"""

(** The receipt a call leaves: that of its trace, but a transaction that is
    implicit or only tried out leaves none. *)
Definition receipt_left (c : push_call) (o : res transaction_trace) : option transaction_receipt :=
  match c, o with
  | Push m _ _ _ _, Ok t => if implicit m || trial then None else (fun h => mk_trx_receipt h (inr m)) <$> trace_receipt t
  | PushScheduled id _ _ _ _ _, Ok t => (fun h => mk_trx_receipt h (inl id)) <$> trace_receipt t
  | _, Throw _ => None
  end.
Definition receipts_left (l : list push_call) (os : list (res transaction_trace)) : list transaction_receipt :=
  omap (fun x => receipt_left (fst x) (snd x)) (zip l os).
Definition input_of (r : transaction_receipt) : option transaction_metadata :=
  match receipt_trx r with inr m => Some m | inl _ => None end.

(** A trace has fewer than [2^32] actions: their ordinals do not wrap. *)
Definition short_trace (o : res transaction_trace) : Prop :=
  match o with Ok t => Z.of_nat (length (trace_actions t)) < 2 ^ 32 | Throw _ => True end.

(** [s'] has the receipts [rs], and the metadata of its input transactions, in
    addition to those of [s]. *)
Record extends (s : controller_state) (rs : list transaction_receipt) (s' : controller_state) : Prop := {
  extends_receipts : pending_trx_receipts s' = pending_trx_receipts s ++ rs;
  extends_metas : pending_trx_metas s' = pending_trx_metas s ++ omap input_of rs;
  extends_flag : in_trx_requiring_checks s' = in_trx_requiring_checks s
}.
(** The actions added are numbered. *)
Definition counts (s s' : controller_state) : Prop :=
  exists l, block_actions s' = block_actions s ++ l
    /\ (is_uint 64 (action_sequence (db s)) -> numbered (action_sequence (db s)) l (action_sequence (db s'))).

Lemma counts_same s s' : block_actions s' = block_actions s -> action_sequence (db s') = action_sequence (db s) -> counts s s'.
Proof. intros Ea En. exists []. rewrite app_nil_r, En. split; [done|]. apply numbered_nil. Qed.

Lemma pushed_extends m dl billed explicit k (s : controller_state) o s' : pushed m dl billed explicit k s o s' ->
  extends s (option_list (receipt_left (Push m dl billed explicit k) o)) s'.
Proof.
  destruct 1 as [e|t e He Hf Hb Hr|t He Ht|t h keys r u He Ht Hr Hh Ha Hk Hrun]; cbn [receipt_left].
  - by split; rewrite ?app_nil_r.
  - rewrite Hr. replace (if implicit m || trial then None else _) with (@None transaction_receipt) by by destruct (_ || _).
    destruct (failure_is_subjective e); by split; cbn; rewrite ?app_nil_r.
  - rewrite Ht, orb_true_r. unfold erase. destruct (implicit m); by split; cbn; rewrite ?app_nil_r.
  - rewrite Ht, Hr, orb_false_r. unfold applied, erase. destruct (implicit m); by split; cbn; rewrite ?app_nil_r.
Qed.

Lemma pushed_counts m dl billed explicit k (s : controller_state) o s' : pushed m dl billed explicit k s o s' -> short_trace o -> counts s s'.
Proof.
  destruct 1 as [e|t e He Hf Hb Hr|t He Ht|t h keys r u He Ht Hr Hh Ha Hk Hrun]; intros Hs; cbn [short_trace] in Hs.
  - by apply counts_same.
  - destruct (failure_is_subjective e); by apply counts_same.
  - unfold erase. destruct (implicit m); by apply counts_same.
  - exists (executed (run_exec r)). split; [unfold applied, erase; by destruct (implicit m)|]. intros Hg. rewrite Ha in Hs.
    exact (input_numbered _ _ _ _ _ _ _ _ _ Hg Hrun Hs).
Qed.

Lemma retired_extends id g dl billed explicit k k' (s : controller_state) o s' : retired id g dl billed explicit k k' s o s' ->
  extends s (option_list (receipt_left (PushScheduled id dl billed explicit k k') o)) s'.
Proof.
  destruct 1 as [e|t e He Hs Hr|t h d He Hd Hx Hr Hh|t e h d He Hd Hx Hr Hh|t h r d Hdue Hd Hr (Hx & Ht & Ha)]; cbn [receipt_left];
    rewrite ?Hr, ?Ht; by split; cbn; rewrite ?app_nil_r.
Qed.

Lemma retired_counts id g dl billed explicit k k' (s : controller_state) o s' :
  retired id g dl billed explicit k k' s o s' -> short_trace o -> counts s s'.
Proof.
  destruct 1 as [e|t e He Hs Hr|t h d He [_ Hd] Hx Hr Hh|t e h d He [_ Hd] Hx Hr Hh|t h r d Hdue [_ Hd] Hr (Hx & Ht & Ha)];
    intros Hsh; cbn [short_trace] in Hsh.
  1,2: by apply counts_same.
  1,2: apply counts_same; [cbn; by rewrite app_nil_r|exact Hd].
  exists (executed (run_exec r)). split; [done|]. rewrite Ha in Hsh. rewrite <- Hd. intros Hg.
  destruct Hr as [dtrx u Hu Hrun|start u Hn Hrun]; [exact (scheduled_numbered _ _ _ _ _ _ _ Hg Hrun Hsh)|exact (onerror_numbered _ _ _ _ _ _ _ Hg Hrun Hsh)].
Qed.

Lemma push_one_extends c (s : controller_state) o s' : skip_db_sessions cenv s = false -> push_one c s = (o, s') ->
  extends s (option_list (receipt_left c o)) s' /\ (short_trace o -> counts s s').
Proof.
  intros Hskip Hp. destruct c as [m dl billed explicit k|id dl billed explicit k k']; cbn [push_one] in Hp.
  - pose proof (push_transaction_pushed m dl billed explicit k s Hskip) as X. rewrite Hp in X.
    split; [by eapply pushed_extends|by eapply pushed_counts].
  - pose proof (push_scheduled_retired id dl billed explicit k k' s Hskip) as X. rewrite Hp in X. unfold ends in X. cbn [fst snd] in X.
    destruct (tbl_find _ _) as [g|]; [split; [by eapply retired_extends|by eapply retired_counts]|].
    destruct X as [-> ->]. split; [by split; rewrite ?app_nil_r|]. intros _. by apply counts_same.
Qed.

Lemma extends_refl (s : controller_state) : extends s [] s.
Proof. by split; rewrite ?app_nil_r. Qed.

Lemma extends_trans (s1 s2 s3 : controller_state) l1 l2 : extends s1 l1 s2 -> extends s2 l2 s3 -> extends s1 (l1 ++ l2) s3.
Proof.
  intros [Er Em Ef] [Er' Em' Ef']. split; [by rewrite Er', Er, <- app_assoc| |congruence].
  rewrite Em', Em, <- app_assoc. f_equal. clear. induction l1 as [|r l1 IH]; cbn; [done|]. destruct (input_of r); cbn; by rewrite IH.
Qed.

Lemma extends_session (s : controller_state) rs s' : extends s rs s' -> skip_db_sessions cenv s' = skip_db_sessions cenv s.
Proof. intros [_ _ Hf]. unfold skip_db_sessions. by rewrite Hf. Qed.

(** C10: push_transaction is atomic, when database sessions are not skipped (as they
    are in the replay of irreversible blocks).  It throws, and the controller is as before;
    or the transaction fails with an fc exception in its trace and no receipt, and
    at most it is taken out of unapplied_transactions, which a subjective failure
    does not even do; or it is only tried out (a producer that is not in
    speculative mode), and the same is all that changes; or it is applied: the
    run of its actions over the old database succeeded and gives the new one, and
    its receipt, with the status executed, or delayed for a transaction with a
    delay, its metadata and the receipts of its actions are at the end of the
    pending block (of an implicit transaction only the receipts of its actions). *)
Theorem push_transaction_atomic m dl billed explicit k (s s' : controller_state) o : skip_db_sessions cenv s = false ->
  push_transaction m dl billed explicit k s = (o, s') -> pushed m dl billed explicit k s o s'.
Proof. intros Hskip Hp. pose proof (push_transaction_pushed m dl billed explicit k s Hskip) as X. by rewrite Hp in X. Qed.


(** C13: whatever transactions are pushed, one after the other, with database
    sessions, those included that fail or throw: the receipts of the pending block are, in order, those of the
    traces that were returned, but for transactions that are implicit or only tried
    out; and its metadata are those of the input transactions among them. *)
Theorem pending_receipts_are_those_of_traces l (s s' : controller_state) os : skip_db_sessions cenv s = false ->
  push_all l s = (os, s') -> extends s (receipts_left l os) s'.
Proof.
  revert s os. induction l as [|c l IH]; intros s os Hskip Hp; cbn in Hp; [injection Hp as <- <-; apply extends_refl|].
  destruct (push_one c s) as [o s1] eqn:E1. destruct (push_all l s1) as [os2 s2] eqn:E2. injection Hp as <- <-.
  destruct (push_one_extends c s o s1 Hskip E1) as [Hx _].
  assert (receipts_left (c :: l) (o :: os2) = option_list (receipt_left c o) ++ receipts_left l os2) as ->
    by (unfold receipts_left; cbn; by destruct (receipt_left c o)).
  eapply extends_trans; [exact Hx|]. apply IH; [by rewrite (extends_session _ _ _ Hx)|done].
Qed.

"""

The response should hold exactly the lines starting at the line with "(** [s'] has the" and ending at the line with "- rewrite Ht, orb_true_r.", and no other line of the material above.

(** [s'] has the receipts [rs], and the metadata of its input transactions, in
    addition to those of [s]. *)
Record extends (s : controller_state) (rs : list transaction_receipt) (s' : controller_state) : Prop := {
  extends_receipts : pending_trx_receipts s' = pending_trx_receipts s ++ rs;
  extends_metas : pending_trx_metas s' = pending_trx_metas s ++ omap input_of rs;
  extends_flag : in_trx_requiring_checks s' = in_trx_requiring_checks s
}.
(** The actions added are numbered. *)
Definition counts (s s' : controller_state) : Prop :=
  exists l, block_actions s' = block_actions s ++ l
    /\ (is_uint 64 (action_sequence (db s)) -> numbered (action_sequence (db s)) l (action_sequence (db s'))).

Lemma counts_same s s' : block_actions s' = block_actions s -> action_sequence (db s') = action_sequence (db s) -> counts s s'.
Proof. intros Ea En. exists []. rewrite app_nil_r, En. split; [done|]. apply numbered_nil. Qed.

Lemma pushed_extends m dl billed explicit k (s : controller_state) o s' : pushed m dl billed explicit k s o s' ->
  extends s (option_list (receipt_left (Push m dl billed explicit k) o)) s'.
Proof.
  destruct 1 as [e|t e He Hf Hb Hr|t He Ht|t h keys r u He Ht Hr Hh Ha Hk Hrun]; cbn [receipt_left].
  - by split; rewrite ?app_nil_r.
  - rewrite Hr. replace (if implicit m || trial then None else _) with (@None transaction_receipt) by by destruct (_ || _).
    destruct (failure_is_subjective e); by split; cbn; rewrite ?app_nil_r.
  - rewrite Ht, orb_true_r. unfold erase. destruct (implicit m); by split; cbn; rewrite ?app_nil_r.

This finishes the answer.